- Work required
Give every entry again, word for word and in full.

- Records for the exercise

Lemma related_manager_kind_dispatch_witness :
  AddRelatedManagers_relation RELATED_MANAGER_CLASS_0 library (book_ctx false)
    cover book_state
  = Ok tt (set_info_names
             <["cover" := new_sym (book_ctx false) "cover"
                            (Instance "app.models.Chapter" [])]> book_state) ∧
  AddRelatedManagers_relation RELATED_MANAGER_CLASS_0 library (book_ctx false)
    chapter_set book_state
  = Ok tt (set_info_names
             <["chapter_set" :=
                 new_sym (book_ctx false) "chapter_set"
                   (Instance "django.db.models.manager.RelatedManager"
                      [Instance "app.models.Chapter" []])]> book_state) ∧
  AddRelatedManagers_relation RELATED_MANAGER_CLASS_0 library (book_ctx true)
    chapter_set no_related_manager_state
  = Ok tt no_related_manager_state ∧
  AddRelatedManagers_relation RELATED_MANAGER_CLASS_0 library (book_ctx false)
    hidden_relation book_state
  = Ok tt book_state.
Proof.
  split; [|split; [|split]].
  - exact (proj1 (proj2 (related_manager_kind_dispatch RELATED_MANAGER_CLASS_0
                           library (book_ctx false) cover book_state)
                    "cover" chapter_model (plain_class "app.models.Chapter")
                    eq_refl eq_refl eq_refl) eq_refl).
  - exact (proj1 (proj2 (proj2 (related_manager_kind_dispatch RELATED_MANAGER_CLASS_0
                                  library (book_ctx false) chapter_set book_state)
                           "chapter_set" chapter_model (plain_class "app.models.Chapter")
                           eq_refl eq_refl eq_refl))
                 (or_introl eq_refl)
                 (plain_class "django.db.models.manager.RelatedManager") eq_refl).
  - exact (proj2 (proj2 (proj2 (related_manager_kind_dispatch RELATED_MANAGER_CLASS_0
                                  library (book_ctx true) chapter_set
                                  no_related_manager_state)
                           "chapter_set" chapter_model (plain_class "app.models.Chapter")
                           eq_refl eq_refl eq_refl))
                 (or_introl eq_refl) eq_refl).
  - exact (proj1 (related_manager_kind_dispatch RELATED_MANAGER_CLASS_0
                    library (book_ctx false) hidden_relation book_state) eq_refl).
Defined.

- Response to this exercise
Lemma related_manager_kind_dispatch_witness :
  AddRelatedManagers_relation RELATED_MANAGER_CLASS_0 library (book_ctx false)
    cover book_state
  = Ok tt (set_info_names
             <["cover" := new_sym (book_ctx false) "cover"
                            (Instance "app.models.Chapter" [])]> book_state) ∧
  AddRelatedManagers_relation RELATED_MANAGER_CLASS_0 library (book_ctx false)
    chapter_set book_state
  = Ok tt (set_info_names
             <["chapter_set" :=
                 new_sym (book_ctx false) "chapter_set"
                   (Instance "django.db.models.manager.RelatedManager"
                      [Instance "app.models.Chapter" []])]> book_state) ∧
  AddRelatedManagers_relation RELATED_MANAGER_CLASS_0 library (book_ctx true)
    chapter_set no_related_manager_state
  = Ok tt no_related_manager_state ∧
  AddRelatedManagers_relation RELATED_MANAGER_CLASS_0 library (book_ctx false)
    hidden_relation book_state
  = Ok tt book_state.
Proof.
  split; [|split; [|split]].
  - exact (proj1 (proj2 (related_manager_kind_dispatch RELATED_MANAGER_CLASS_0
                           library (book_ctx false) cover book_state)
                    "cover" chapter_model (plain_class "app.models.Chapter")
                    eq_refl eq_refl eq_refl) eq_refl).
  - exact (proj1 (proj2 (proj2 (related_manager_kind_dispatch RELATED_MANAGER_CLASS_0
                                  library (book_ctx false) chapter_set book_state)
                           "chapter_set" chapter_model (plain_class "app.models.Chapter")
                           eq_refl eq_refl eq_refl))
                 (or_introl eq_refl)
                 (plain_class "django.db.models.manager.RelatedManager") eq_refl).
  - exact (proj2 (proj2 (proj2 (related_manager_kind_dispatch RELATED_MANAGER_CLASS_0
                                  library (book_ctx true) chapter_set
                                  no_related_manager_state)
                           "chapter_set" chapter_model (plain_class "app.models.Chapter")
                           eq_refl eq_refl eq_refl))
                 (or_introl eq_refl) eq_refl).
  - exact (proj1 (related_manager_kind_dispatch RELATED_MANAGER_CLASS_0
                    library (book_ctx false) hidden_relation book_state) eq_refl).
Defined.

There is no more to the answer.